Canadian freight appears to have turned a corner — at least as far as truckload volumes are concerned.
At Challenger Motor Freight, one of Canada’s largest carriers, the change took shape after volumes bottomed out about two weeks ago.
“It’s coming back,” Challenger President Dan Einwechter told FreightWaves. “But we have a long way to go. It’s a deep hole.”
A key measure of Canadian truckload volumes, the Outbound Tender Volume Index-Canada (OTVI.CAN) on FreightWaves’ SONAR platform, had climbed nearly 37% off its April low as of Wednesday. While the trend has been volatile, over the past three weeks it looks solidly upward.
The gains extend beyond Canada’s largest freight market, Toronto. Calgary, Ottawa and Montreal have surged upward. The rebound comes as Canada’s provinces begin taking steps to reopen their economies and billions of dollars of federal aid flow to regular Canadians and companies.
About 7.5 million Canadians are receiving a C$2,000 (about US$1,400) per-month emergency federal benefit for COVID-19, while 110,000 businesses have applied for the wage subsidy program that covers up to 75% of employees’ pay. Prime Minister Justin Trudeau’s government has said the measures are intended to ensure Canadians can afford the necessities.
Canadian freight volumes also have moved upward alongside those in the U.S, according to SONAR data. But in an unusual twist, the Canadian freight recovery appears stronger.
The outlook for Canadian freight depends a lot on what happens in the United States. Cross-border trade dominates Canadian trucking. While U.S.-to-Canada truck traffic continues to be down more than 30% year-over-year, recent weekly statistics from the Canada Border Services Agency point to a stabilization.
A roller coaster for cross-border freight
Matt Silver, CEO of Chicago-based cross-border digital freight marketplace Forager, said the recent uptick U.S.-Canada freight appears to be connected to a spike in demand for those basic consumer goods.
“We’re seeing a roller coaster-style graph of demand over the past month and a half and will likely keep seeing that over the next quarter or so,” Silver told FreightWaves.
But beneath the recovery in freight volumes, Canada’s trucking industry remains in peril. Lane imbalances continue to lead to trucks running empty while spot rates fetch below C$1 per mile. Meanwhile, carriers are reporting a troubling rise in unpaid invoices.
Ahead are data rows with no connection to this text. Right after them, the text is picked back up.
(* ===== verification/MemoryProps.v ===== *)
(** * The in-memory repository keeps the repository's promises

    The log of alerts is a sequence of cursors 1, 2, ... with distinct
    identifiers, paged through completely by [ListAlerts]; a batch commits
    once; a lease has one owner; a definition is created once per hash. *)

From stdpp Require Import base gmap strings list numbers sorting.
From S2P Require Import Prelude GoFloat GoBase GoTime Model Rules Store StoreEvaluate Memory Fixtures.
Import Memory.

(** ** The log of alerts *)

(** The cursor of an alert is its position, counted from 1. *)
Definition cursorsOk (l : list Alert) : Prop :=
  forall i a, l !! i = Some a -> a.(Alert.Cursor) = Z.of_nat (i + 1).

Definition idsDistinct (l : list Alert) : Prop := NoDup (Alert.ID <$> l).

Definition logOk (l : list Alert) : Prop := cursorsOk l /\ idsDistinct l.

Lemma cursorsOk_snoc l a :
  cursorsOk l -> cursorsOk (l ++ [Alert.with_Cursor a (Z.of_nat (length l + 1))]).
Proof.
  intros H i b [Hi|[Hl Hi]]%lookup_app_Some; [by apply H|].
  destruct (i - length l) as [|k] eqn:E; [|done]. simplify_eq/=. lia.
Qed.

Lemma knownID_spec stored id :
  existsb (fun e => e.(Alert.ID) == id) stored = true <-> id ∈ Alert.ID <$> stored.
Proof.
  rewrite existsb_exists, list_elem_of_fmap. setoid_rewrite String.eqb_eq.
  setoid_rewrite list_elem_of_In. naive_solver.
Qed.

Lemma storeAlert_logOk stored created a :
  logOk stored -> logOk (storeAlert (stored, created) a).1.
Proof.
  intros [Hc Hi]. unfold storeAlert. destruct (existsb _ _) eqn:E; [done|]. simpl.
  split; [by apply cursorsOk_snoc|]. unfold idsDistinct in *. rewrite fmap_app. simpl.
  apply NoDup_app. repeat split; [done| |apply NoDup_singleton].
  intros x Hx ->%list_elem_of_singleton. simpl in Hx. apply knownID_spec in Hx. congruence.
Qed.

(** What the loop of the commit stores: the alerts of the batch whose
    identifier is neither in the log nor earlier in the batch. *)
Fixpoint fresh (known : list string) (l : list Alert) : list Alert :=
  match l with
  | [] => []
  | a :: rest => if bool_decide (a.(Alert.ID) ∈ known) then fresh known rest
                 else a :: fresh (known ++ [a.(Alert.ID)]) rest
  end.

(** Cursors given in sequence, from [n + 1]. *)
Fixpoint numbered (n : nat) (l : list Alert) : list Alert :=
  match l with
  | [] => []
  | a :: rest => Alert.with_Cursor a (Z.of_nat (n + 1)) :: numbered (S n) rest
  end.

Lemma storeAlert_fold l : forall stored created,
  foldl storeAlert (stored, created) l =
  (stored ++ numbered (length stored) (fresh (Alert.ID <$> stored) l),
   created ++ numbered (length stored) (fresh (Alert.ID <$> stored) l)).
Proof.
  induction l as [|a l IH]; intros stored created; simpl; [by rewrite !app_nil_r|].
  destruct (existsb _ _) eqn:E.
  - apply knownID_spec in E. rewrite bool_decide_eq_true_2 by done. apply IH.
  - assert (a.(Alert.ID) ∉ Alert.ID <$> stored) as E' by (rewrite <- knownID_spec; congruence).
    rewrite bool_decide_eq_false_2 by done. rewrite IH, fmap_app, length_app. simpl.
    rewrite Nat.add_1_r, <- !app_assoc. done.
Qed.

Lemma fresh_known l : forall known,
  (forall a, a ∈ l -> a.(Alert.ID) ∈ known) -> fresh known l = [].
Proof.
  induction l as [|a l IH]; intros known H; simpl; [done|].
  rewrite bool_decide_eq_true_2 by (apply H; set_solver). apply IH. set_solver.
Qed.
The Canadian Trucking Alliance took its case to Parliament on Tuesday for additional financial relief beyond the wage subsidy. CTA President Steve Laskowski highlighted the CTA’s proposal of a three-month deferral of payroll taxes to preserve cash flow.
“Simply put, our sector needs additional focused assistance above what the Canadian Emergency Wage Subsidy provides,” Laskowski told a House of Commons committee.
Sounding the alarm on low rates
“Brokers need to think about the true operating costs of running a truck,” Nadarevic said. “Even with cheap freight right now, brokers can still make money while leaving something for the carrier. But that’s not happening now.”
Canada has thousands of carriers like Korona. Their operating costs typically run around C$2 per mile.
Nadarevic said the situation with rates is particularly bad for carriers and owner-operations waiting for freight in smaller, peripheral markets.
“If a carrier has a truck stuck in Winnipeg and they wanted to get back to Toronto, you have brokers that will come and offer a buck, take it or leave it,” said Nadarevic, who also recently started a logistics consulting business. “We need to get rid of that mentality.”
Reflecting that desperation for loads, the Outbound Tender Reject Index-Canada (OTRI.CAN) for FreightWaves’ SONAR platform hit 0.67 on Wednesday. The index indicates the percent of tendered truckloads that carriers reject.
But Nadarevic also is cautiously hopeful that rates will start to come back in Canada and the United States.
“I do think we’ve hit a bottom for rates,” he said.
The return of auto plants
A large missing piece of the U.S.-Canada cross-border freight: auto plants. Major U.S. automakers are hoping to resume North American plant operations on May 18.
Forager’s Silver predicted that the return of the auto sector will help improve rates.
“There were a few thousand carriers who were exclusively hauling automotive freight and all their freight evaporated all of a sudden,” Silver said. “This capacity flooded the market and resulted in a ton of excess capacity, which resulted in lower rates. As we see some of the OEMs slowly start back up again, we’re going to see capacity tighten up a bit.”
Challenger’s Einwechter said while he welcomes the return of his automotive customers, he also is bracing for more muted output.
“At what pace will they want to produce new vehicles? Einwechter said.